* _MATERIAL FOR THE TASK_
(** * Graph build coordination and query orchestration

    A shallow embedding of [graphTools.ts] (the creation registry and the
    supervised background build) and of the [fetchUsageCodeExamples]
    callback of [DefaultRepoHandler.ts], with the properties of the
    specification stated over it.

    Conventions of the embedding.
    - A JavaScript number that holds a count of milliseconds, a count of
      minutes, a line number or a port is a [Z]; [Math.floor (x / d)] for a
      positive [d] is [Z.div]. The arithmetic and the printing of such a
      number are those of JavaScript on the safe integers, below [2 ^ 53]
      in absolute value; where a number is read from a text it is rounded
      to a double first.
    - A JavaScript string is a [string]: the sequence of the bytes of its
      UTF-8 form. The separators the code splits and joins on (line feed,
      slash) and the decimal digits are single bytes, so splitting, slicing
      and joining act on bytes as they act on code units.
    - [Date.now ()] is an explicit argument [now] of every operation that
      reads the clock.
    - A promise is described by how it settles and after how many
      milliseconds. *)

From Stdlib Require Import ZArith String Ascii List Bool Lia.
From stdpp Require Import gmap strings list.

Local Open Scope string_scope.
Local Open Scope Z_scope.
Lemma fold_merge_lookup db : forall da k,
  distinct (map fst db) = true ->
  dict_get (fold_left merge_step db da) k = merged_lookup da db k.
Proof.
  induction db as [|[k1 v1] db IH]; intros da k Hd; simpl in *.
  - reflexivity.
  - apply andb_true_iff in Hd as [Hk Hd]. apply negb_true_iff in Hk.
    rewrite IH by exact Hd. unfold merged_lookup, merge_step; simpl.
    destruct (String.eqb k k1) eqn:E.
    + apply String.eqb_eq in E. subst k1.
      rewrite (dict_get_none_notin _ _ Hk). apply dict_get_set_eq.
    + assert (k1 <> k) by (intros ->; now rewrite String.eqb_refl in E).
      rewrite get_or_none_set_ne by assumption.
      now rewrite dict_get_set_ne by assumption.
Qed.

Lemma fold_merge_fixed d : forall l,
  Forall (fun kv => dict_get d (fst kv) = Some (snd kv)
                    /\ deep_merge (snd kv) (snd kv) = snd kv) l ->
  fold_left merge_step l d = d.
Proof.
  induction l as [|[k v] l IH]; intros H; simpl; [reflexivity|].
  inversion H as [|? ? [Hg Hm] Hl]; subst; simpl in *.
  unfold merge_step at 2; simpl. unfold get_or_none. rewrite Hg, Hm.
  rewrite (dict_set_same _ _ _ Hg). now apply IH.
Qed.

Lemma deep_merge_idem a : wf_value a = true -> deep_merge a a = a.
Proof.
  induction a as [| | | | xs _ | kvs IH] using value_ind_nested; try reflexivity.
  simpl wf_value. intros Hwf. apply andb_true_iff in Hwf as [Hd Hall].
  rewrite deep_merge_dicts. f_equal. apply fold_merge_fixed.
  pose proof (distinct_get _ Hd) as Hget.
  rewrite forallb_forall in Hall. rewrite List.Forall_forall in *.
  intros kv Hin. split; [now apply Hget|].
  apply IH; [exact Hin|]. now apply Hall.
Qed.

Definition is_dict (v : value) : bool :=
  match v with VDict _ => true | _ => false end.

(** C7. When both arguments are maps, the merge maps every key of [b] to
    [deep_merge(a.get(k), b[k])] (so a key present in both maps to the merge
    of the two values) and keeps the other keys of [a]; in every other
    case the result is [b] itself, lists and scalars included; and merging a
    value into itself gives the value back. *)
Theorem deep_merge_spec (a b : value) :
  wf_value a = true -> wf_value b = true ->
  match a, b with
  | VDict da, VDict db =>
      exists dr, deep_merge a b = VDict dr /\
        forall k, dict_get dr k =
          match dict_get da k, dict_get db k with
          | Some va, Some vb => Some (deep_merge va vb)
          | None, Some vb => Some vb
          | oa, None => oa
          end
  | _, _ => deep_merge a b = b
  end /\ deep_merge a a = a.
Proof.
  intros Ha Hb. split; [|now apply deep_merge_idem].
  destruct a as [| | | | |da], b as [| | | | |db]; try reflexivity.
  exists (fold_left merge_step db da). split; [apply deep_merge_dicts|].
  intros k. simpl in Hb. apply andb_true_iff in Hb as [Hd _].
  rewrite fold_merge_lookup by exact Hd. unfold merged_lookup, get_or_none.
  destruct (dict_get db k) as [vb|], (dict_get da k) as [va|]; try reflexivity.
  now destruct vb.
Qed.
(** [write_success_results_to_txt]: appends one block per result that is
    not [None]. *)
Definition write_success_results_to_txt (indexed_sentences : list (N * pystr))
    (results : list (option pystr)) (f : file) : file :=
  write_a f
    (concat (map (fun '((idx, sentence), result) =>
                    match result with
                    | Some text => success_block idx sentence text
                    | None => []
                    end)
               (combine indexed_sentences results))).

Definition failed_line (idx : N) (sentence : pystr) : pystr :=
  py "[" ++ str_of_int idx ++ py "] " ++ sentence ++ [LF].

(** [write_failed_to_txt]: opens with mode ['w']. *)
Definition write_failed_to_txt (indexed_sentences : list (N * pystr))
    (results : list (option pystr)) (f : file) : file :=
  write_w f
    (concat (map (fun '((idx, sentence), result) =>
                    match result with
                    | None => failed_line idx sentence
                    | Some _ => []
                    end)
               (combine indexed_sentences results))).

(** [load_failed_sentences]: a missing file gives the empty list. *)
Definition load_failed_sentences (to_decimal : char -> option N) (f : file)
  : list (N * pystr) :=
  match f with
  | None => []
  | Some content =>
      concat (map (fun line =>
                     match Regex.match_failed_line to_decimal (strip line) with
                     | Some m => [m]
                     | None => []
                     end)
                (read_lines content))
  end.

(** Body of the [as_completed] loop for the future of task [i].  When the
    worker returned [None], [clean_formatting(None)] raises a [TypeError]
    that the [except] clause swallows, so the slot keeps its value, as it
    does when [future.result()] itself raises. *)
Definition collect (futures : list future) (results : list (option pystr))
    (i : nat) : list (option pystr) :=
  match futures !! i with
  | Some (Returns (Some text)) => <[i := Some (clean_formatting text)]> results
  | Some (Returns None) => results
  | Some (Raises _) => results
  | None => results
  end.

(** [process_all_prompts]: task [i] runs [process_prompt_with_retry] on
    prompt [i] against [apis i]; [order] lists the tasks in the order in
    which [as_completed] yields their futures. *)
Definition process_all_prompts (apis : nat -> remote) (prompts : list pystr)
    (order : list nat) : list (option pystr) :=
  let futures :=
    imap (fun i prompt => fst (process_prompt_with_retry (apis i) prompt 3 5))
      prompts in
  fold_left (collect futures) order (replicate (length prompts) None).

* _TASK BRIEF_
Look above for the line with "rewrite (dict_get_none_notin _" and the line with "Forall (fun kv"; transcribe both and all lines in between, exactly, and nothing else.

* _WRITTEN ANSWER_
      rewrite (dict_get_none_notin _ _ Hk). apply dict_get_set_eq.
    + assert (k1 <> k) by (intros ->; now rewrite String.eqb_refl in E).
      rewrite get_or_none_set_ne by assumption.
      now rewrite dict_get_set_ne by assumption.
Qed.

Lemma fold_merge_fixed d : forall l,
  Forall (fun kv => dict_get d (fst kv) = Some (snd kv)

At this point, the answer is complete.